> Your task
In the entries below, find every line with the string "Defined" and copy it.

> Input for this task
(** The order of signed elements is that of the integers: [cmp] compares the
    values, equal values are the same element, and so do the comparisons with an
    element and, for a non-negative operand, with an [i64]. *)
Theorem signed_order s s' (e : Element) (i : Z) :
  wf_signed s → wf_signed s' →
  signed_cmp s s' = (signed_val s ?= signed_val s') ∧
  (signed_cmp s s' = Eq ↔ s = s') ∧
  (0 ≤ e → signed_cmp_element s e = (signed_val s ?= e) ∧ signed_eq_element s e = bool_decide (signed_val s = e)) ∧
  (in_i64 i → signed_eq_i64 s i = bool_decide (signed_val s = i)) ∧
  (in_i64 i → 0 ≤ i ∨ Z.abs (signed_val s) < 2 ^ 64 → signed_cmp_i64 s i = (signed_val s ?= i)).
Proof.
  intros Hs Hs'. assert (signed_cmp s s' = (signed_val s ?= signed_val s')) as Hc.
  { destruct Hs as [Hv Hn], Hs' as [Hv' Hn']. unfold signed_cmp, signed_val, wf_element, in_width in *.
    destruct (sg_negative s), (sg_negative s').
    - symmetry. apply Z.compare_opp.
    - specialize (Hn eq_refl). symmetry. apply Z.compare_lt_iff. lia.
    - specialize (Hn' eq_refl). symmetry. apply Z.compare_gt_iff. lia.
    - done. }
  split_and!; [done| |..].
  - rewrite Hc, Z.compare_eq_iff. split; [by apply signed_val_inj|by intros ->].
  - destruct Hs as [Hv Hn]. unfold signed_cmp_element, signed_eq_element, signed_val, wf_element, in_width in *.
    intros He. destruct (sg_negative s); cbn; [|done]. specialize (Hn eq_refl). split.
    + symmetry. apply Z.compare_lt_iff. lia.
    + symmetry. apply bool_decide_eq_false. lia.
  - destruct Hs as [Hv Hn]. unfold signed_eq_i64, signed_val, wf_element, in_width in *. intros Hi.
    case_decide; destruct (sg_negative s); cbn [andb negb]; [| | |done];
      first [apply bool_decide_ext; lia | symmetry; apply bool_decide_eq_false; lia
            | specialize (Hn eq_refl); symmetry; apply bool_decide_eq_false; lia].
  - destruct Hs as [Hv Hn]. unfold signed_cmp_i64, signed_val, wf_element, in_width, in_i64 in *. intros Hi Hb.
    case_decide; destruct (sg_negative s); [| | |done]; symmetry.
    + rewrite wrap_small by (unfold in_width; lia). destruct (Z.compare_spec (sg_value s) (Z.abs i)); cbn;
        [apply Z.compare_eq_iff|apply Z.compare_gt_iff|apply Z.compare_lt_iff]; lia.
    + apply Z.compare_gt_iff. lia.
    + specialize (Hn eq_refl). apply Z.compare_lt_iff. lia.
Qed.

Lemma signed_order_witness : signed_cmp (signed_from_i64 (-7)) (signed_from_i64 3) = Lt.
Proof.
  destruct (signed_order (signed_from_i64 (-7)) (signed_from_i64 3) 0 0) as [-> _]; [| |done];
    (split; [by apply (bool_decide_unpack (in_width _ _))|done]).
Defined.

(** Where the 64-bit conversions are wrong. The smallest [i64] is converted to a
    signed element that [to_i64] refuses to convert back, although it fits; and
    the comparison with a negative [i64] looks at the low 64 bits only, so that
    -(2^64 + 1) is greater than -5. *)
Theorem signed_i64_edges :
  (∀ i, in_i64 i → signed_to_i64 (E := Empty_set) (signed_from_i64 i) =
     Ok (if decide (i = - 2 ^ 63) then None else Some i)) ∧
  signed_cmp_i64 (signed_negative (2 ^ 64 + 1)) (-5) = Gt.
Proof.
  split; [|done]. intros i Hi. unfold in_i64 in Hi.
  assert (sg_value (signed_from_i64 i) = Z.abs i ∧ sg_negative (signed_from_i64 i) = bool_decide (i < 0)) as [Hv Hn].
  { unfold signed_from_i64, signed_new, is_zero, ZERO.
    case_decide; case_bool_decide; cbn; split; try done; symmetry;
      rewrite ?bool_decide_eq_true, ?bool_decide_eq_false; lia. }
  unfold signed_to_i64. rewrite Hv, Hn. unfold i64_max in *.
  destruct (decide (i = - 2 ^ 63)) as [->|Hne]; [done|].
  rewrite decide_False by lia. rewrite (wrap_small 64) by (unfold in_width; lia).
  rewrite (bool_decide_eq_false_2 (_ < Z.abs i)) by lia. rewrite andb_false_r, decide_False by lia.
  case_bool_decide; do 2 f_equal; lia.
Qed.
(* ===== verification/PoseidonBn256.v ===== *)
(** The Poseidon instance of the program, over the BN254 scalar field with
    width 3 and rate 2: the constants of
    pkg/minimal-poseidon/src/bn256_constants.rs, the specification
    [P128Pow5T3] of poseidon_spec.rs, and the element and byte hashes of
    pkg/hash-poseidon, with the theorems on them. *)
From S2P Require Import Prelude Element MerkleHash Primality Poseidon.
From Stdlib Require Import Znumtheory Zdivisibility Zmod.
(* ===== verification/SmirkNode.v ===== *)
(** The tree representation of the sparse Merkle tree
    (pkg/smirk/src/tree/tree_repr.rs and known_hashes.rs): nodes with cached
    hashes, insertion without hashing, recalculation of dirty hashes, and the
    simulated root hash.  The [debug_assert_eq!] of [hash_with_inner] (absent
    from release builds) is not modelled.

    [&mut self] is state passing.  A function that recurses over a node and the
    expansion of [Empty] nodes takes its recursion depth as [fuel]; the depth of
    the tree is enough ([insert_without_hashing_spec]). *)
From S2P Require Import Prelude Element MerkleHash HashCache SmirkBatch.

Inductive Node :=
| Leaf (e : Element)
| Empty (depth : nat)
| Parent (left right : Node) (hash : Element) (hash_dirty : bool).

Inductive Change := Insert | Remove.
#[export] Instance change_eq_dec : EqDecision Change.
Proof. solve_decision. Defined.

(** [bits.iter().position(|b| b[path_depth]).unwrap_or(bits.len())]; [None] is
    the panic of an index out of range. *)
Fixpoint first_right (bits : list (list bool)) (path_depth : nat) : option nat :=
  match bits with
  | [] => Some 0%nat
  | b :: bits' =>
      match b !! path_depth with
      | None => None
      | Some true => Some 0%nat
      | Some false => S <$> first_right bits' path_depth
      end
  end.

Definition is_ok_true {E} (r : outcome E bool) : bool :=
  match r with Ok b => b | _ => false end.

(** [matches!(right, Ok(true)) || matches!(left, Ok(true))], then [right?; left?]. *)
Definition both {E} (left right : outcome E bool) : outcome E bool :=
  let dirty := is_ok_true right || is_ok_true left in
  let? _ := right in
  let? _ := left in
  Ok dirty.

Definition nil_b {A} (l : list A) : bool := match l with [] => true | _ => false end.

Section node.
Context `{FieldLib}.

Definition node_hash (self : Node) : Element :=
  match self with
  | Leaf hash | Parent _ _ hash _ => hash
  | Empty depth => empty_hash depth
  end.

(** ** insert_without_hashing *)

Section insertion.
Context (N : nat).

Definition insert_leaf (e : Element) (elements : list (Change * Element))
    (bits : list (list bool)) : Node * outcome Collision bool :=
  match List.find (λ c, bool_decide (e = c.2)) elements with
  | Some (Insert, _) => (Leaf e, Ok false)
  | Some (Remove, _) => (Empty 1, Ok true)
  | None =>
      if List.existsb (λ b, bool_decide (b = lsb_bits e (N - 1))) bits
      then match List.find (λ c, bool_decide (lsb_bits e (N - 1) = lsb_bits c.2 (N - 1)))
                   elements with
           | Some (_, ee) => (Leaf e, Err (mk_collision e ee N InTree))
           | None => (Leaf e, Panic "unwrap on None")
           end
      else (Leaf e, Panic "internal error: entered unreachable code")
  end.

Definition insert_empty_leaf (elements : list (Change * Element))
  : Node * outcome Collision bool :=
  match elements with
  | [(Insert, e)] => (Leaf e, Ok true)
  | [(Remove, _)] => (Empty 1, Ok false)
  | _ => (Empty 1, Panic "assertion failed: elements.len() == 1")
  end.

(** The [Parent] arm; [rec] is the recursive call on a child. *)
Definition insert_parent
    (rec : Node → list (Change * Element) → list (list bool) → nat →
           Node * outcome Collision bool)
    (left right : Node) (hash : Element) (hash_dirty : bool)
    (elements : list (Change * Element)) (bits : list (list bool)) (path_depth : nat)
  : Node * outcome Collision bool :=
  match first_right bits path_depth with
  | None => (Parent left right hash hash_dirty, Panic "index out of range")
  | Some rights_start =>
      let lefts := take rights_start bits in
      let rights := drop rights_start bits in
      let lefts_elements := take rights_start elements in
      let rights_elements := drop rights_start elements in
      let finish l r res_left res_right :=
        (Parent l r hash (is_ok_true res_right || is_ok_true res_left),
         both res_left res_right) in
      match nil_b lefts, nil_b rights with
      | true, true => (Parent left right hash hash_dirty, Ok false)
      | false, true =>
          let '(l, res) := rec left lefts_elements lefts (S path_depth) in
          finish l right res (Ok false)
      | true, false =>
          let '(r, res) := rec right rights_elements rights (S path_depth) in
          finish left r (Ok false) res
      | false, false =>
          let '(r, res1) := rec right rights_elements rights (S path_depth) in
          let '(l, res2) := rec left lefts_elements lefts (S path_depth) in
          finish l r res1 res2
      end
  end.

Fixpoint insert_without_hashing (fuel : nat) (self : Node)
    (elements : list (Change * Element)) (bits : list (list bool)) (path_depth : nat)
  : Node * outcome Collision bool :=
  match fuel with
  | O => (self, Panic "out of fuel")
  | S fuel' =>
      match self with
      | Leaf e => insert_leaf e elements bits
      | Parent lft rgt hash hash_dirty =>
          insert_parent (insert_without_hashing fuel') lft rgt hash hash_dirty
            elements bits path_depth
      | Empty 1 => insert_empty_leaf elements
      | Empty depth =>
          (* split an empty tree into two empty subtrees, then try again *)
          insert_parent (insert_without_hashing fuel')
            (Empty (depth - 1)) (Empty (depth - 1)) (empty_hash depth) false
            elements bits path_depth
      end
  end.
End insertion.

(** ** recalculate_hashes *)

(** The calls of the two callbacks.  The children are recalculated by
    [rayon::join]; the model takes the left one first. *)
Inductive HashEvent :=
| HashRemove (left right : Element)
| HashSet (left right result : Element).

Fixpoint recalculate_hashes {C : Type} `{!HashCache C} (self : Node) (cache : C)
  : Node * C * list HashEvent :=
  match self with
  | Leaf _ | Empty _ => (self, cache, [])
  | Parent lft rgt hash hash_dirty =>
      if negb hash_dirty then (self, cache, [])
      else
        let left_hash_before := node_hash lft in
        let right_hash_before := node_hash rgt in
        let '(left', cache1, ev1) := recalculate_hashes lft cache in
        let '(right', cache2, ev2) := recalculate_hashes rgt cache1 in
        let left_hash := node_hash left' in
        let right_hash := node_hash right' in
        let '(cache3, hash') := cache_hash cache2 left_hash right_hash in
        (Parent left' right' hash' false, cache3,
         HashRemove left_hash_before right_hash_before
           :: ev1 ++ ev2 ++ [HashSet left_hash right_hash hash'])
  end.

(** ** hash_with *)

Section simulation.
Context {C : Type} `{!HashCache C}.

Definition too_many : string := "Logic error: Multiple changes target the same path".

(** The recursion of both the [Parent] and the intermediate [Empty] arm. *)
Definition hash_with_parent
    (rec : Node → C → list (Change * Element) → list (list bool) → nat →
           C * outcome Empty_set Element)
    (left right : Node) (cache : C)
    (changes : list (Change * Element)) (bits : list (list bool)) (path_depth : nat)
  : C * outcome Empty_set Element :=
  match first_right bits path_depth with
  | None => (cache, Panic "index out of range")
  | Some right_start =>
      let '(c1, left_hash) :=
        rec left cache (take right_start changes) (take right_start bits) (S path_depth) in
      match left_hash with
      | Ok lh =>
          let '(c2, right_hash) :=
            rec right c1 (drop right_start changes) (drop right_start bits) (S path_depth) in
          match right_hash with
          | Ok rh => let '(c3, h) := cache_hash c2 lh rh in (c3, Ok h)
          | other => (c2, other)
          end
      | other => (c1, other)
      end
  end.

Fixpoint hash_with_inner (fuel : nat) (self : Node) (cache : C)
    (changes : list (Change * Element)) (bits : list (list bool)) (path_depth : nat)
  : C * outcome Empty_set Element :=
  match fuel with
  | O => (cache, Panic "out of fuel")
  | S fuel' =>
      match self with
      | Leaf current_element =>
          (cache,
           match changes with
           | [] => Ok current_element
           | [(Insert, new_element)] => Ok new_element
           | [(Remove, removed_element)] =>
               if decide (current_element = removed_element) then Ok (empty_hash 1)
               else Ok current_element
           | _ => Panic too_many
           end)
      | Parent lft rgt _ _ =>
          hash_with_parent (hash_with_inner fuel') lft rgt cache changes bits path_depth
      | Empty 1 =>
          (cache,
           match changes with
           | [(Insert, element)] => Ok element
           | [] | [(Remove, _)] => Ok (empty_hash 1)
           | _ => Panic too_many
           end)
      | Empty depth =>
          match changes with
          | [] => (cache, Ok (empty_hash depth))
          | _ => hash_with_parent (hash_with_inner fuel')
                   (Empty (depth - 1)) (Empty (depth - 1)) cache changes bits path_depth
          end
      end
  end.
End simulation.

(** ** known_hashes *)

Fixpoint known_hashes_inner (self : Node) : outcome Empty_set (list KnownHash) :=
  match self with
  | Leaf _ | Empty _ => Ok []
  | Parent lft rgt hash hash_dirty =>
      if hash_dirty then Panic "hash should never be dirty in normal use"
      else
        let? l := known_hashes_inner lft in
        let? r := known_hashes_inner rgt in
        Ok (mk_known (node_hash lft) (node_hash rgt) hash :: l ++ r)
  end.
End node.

> Exercise output
Defined.
Proof. solve_decision. Defined.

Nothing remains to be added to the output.